Can you give us an overview of the application of immunology to cancer, the history and where we are in 2018?
Sure. Cancer immunotherapy is really the result of 30 to 40 years of basic immunology science. In the 1980s we had T cells being identified and the ability to identify cytokines, that was a major area of progress that went on into the 1990s. Viral diseases became an area of high inquiry during the 90s, and we were learning a lot about T cell recognition of viruses and how an antigen is processed and presented to a T cell. Ralph Steinman was working on dendritic cells, which at first we thought were activating T cells but later realized they were regulating them. Then in the 1990s people like Jim Allison and Lieping Chen were identifying regulatory signals on T cells, realizing that T cells are regulated by a number of different signals, CTLA4 and B7 1 and 2, and now we recognize that there are a panel of important T cell regulatory checkpoints. I think the early ones were real efforts in science to try to isolate and sequence, but with the development of technologies that were able to sequence the human genome, those were also applied to immunology. So during the early 2000s we were isolating all of the different checkpoint-activating and down-regulating signals on the T cell that interact with dendritic cells and in some cases tumors. That really allowed us to develop these antibodies that can alter the function of T cells through these signals. And in 2011 anti-CTLA4 was the first to be approved and we've had now over 30 FDA approvals for multiple indications in different cancers. We would have expected melanoma being the first but what we weren't expecting was lung cancer and cancers such as head and neck and bladder and some of the others that were just not even on our radar to respond to immunotherapies. We were shocked.
And then what happened was a happy marriage between genetics, genomics, and immunotherapy, where we started realizing that current responses had to do with the mutation burden in tumors. We went from this concept of oncogenes regulating cancers to this concept that these non-synonymous mutations, which probably don't necessarily have anything to do with the cancer growth and progression, can be recognized by the immune system and used to kill cancer cells.

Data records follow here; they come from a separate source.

(** ** What equal hashes mean *)

Lemma take_next {A} (l : list A) i n : take (S i * n) l = take (i * n) l ++ take n (drop (i * n) l).
Proof. replace (S i * n)%nat with (i * n + n)%nat by lia. rewrite <-(take_drop (i * n) (take (i * n + n) l)).
  rewrite take_take, Nat.min_l by lia. f_equal. rewrite skipn_firstn_comm. f_equal. lia. Qed.

Section collision_free.
Context (hash_function : Z * list Z * option (list ExtraKey) -> Z) (NONE_HASH : Z).
Context (Hinj : forall a b, hash_function a = hash_function b -> a = b).
Context (Hnonzero : forall a, hash_function a <> 0) (Hnone : forall a, hash_function a <> NONE_HASH).
Context (bs : Z) (Hbs : 0 < bs).

Lemma chain_sound r1 r2 hs1 hs2 i k h :
  hash_request_tokens hash_function NONE_HASH bs r1 = Ok hs1 ->
  hash_request_tokens hash_function NONE_HASH bs r2 = Ok hs2 ->
  hs1 !! i = Some h -> hs2 !! k = Some h ->
  i = k /\ take (S i) hs1 = take (S i) hs2 /\
  take (S i * Z.to_nat bs) (all_token_ids r1) = take (S i * Z.to_nat bs) (all_token_ids r2).
Proof.
  intros H1 H2. destruct (hash_request_spec _ _ _ _ _ Hbs H1) as [_ S1].
  destruct (hash_request_spec _ _ _ _ _ Hbs H2) as [_ S2].
  assert (V1 : forall j g, hs1 !! j = Some g -> hash_value g <> 0 /\ hash_value g <> NONE_HASH)
    by (intros j g Hg; rewrite (S1 _ _ Hg); cbn; auto).
  assert (V2 : forall j g, hs2 !! j = Some g -> hash_value g <> 0 /\ hash_value g <> NONE_HASH)
    by (intros j g Hg; rewrite (S2 _ _ Hg); cbn; auto).
  revert k h. induction i as [|i IH]; intros k h Hi Hk.
  all: pose proof (S1 _ _ Hi) as E1; pose proof (S2 _ _ Hk) as E2.
  all: assert (Htok1 : take (Z.to_nat bs) (drop (_ * Z.to_nat bs) (all_token_ids r1)) = token_ids h) by (rewrite E1; done).
  all: assert (Htok2 : take (Z.to_nat bs) (drop (k * Z.to_nat bs) (all_token_ids r2)) = token_ids h) by (rewrite E2; done).
  all: pose proof (f_equal hash_value E1) as P; rewrite (f_equal hash_value E2) in P; apply Hinj in P;
    apply (f_equal (fun t => fst (fst t))) in P; cbn [fst] in P; clear E1 E2.
  - assert (k = 0%nat) as ->.
    { destruct k as [|k]; [done|]. destruct (lookup_lt_is_Some_2 hs2 k) as [p Hp]; [apply lookup_lt_Some in Hk; lia|].
      rewrite Hp in P. cbn in P. destruct (V2 _ _ Hp). destruct (Z.eqb_spec (hash_value p) 0); tauto. }
    split; [done|]. split.
    + by rewrite (take_S_r _ _ _ Hi), (take_S_r _ _ _ Hk).
    + rewrite (take_next _ 0), (take_next (all_token_ids r2) 0). by rewrite Htok1, Htok2.
  - destruct (lookup_lt_is_Some_2 hs1 i) as [p1 Hp1]; [apply lookup_lt_Some in Hi; lia|]. rewrite Hp1 in P. cbn in P.
    destruct (V1 _ _ Hp1) as [Z1 N1]. destruct (Z.eqb_spec (hash_value p1) 0) as [?|_]; [tauto|].
    destruct k as [|k]; [by symmetry in P|].
    destruct (lookup_lt_is_Some_2 hs2 k) as [p2 Hp2]; [apply lookup_lt_Some in Hk; lia|]. rewrite Hp2 in P. cbn in P.
    destruct (V2 _ _ Hp2) as [Z2 N2]. destruct (Z.eqb_spec (hash_value p2) 0) as [?|_]; [tauto|].
    assert (p1 = p2) as <-.
    { pose proof (S1 _ _ Hp1) as F1. pose proof (S2 _ _ Hp2) as F2.
      pose proof (f_equal hash_value F1) as Q. rewrite <-P, (f_equal hash_value F2) in Q. apply Hinj in Q.
      pose proof (f_equal (fun t => snd (fst t)) Q) as Qt. pose proof (f_equal snd Q) as Qx. cbn in Qt, Qx.
      apply (f_equal token_ids) in F1, F2. cbn in F1, F2.
      assert (Ht : token_ids p1 = token_ids p2) by congruence. clear - P Ht Qx. destruct p1, p2. cbn in *. congruence. }
    destruct (IH k p1 Hp1 Hp2) as (<- & Hpre & Htoks). split; [done|]. split.
    + rewrite (take_S_r _ _ _ Hi), (take_S_r _ _ _ Hk). by rewrite Hpre.
    + rewrite (take_next _ (S i)), (take_next (all_token_ids r2) (S i)), Htoks, Htok1, Htok2. done.
Qed.
End collision_free.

It has turned out that being able to readily sequence in 2-3 weeks any tumor to determine the mutation burden predicts better than any other biomarker whether a patient will respond to our current immunotherapy.
And that brings us up to 2018, where the biggest challenges now are to figure out how to get beyond the low hanging fruit, cancers with a high mutational burden. It's not that other cancers don't have mutational burdens, they do, it's just that we're talking about 10 - 100 fold differences in burdens that turn the cancer cell into something like a virally infected cell. How can we activate T cells against tumors that aren't naturally responsive? Clearly we need more science to better understand how to turn a low-mutation burden tumor into one that looks like a high-mutation burden tumor.
It sounds as if you are convinced that sequencing tumor DNA will become a part of the standard of care for many cancer types.
We definitely think that precision medicine is really what we're doing here. And in fact, one of the approvals of immunotherapy and the anti-PD1 antibody was for genetically associated cancers, the microsatellite instability cancers. And that is really a tissue-agnostic disease now, we're talking about many different cancers that occur as a result of the same genetic problem. We are now moving to smaller populations of patients that have specific genetic alterations that make them susceptible to immunotherapy. We're just starting but I think over the next 5-10 years we're going to subtype cancers based on their genetics and on their inflammatory and stromal microenvironment. And as new drugs become available, immunotherapies and non-immunotherapy targeted agents, we'll be able to think more about patients in smaller categories that are determined by their tumor makeup. That's where I think we're going. In fact we already have clinical trials designed with this in mind, the umbrella trials that enroll patients based on the genetics of their cancers rather than their cancers' sites of origin. More and more we're going to be able to do smaller, more efficacious clinical trials and offer patients a higher chance of responding to new drugs. And we're going to get approvals faster. The MSI-High approval, from start to finish, from first patient enrolled to approval was three years. When did we ever have that rapid a result in cancer medicine? As clinical researchers, as oncologists, we're excited about the science, but the real excitement is that we're really helping patients.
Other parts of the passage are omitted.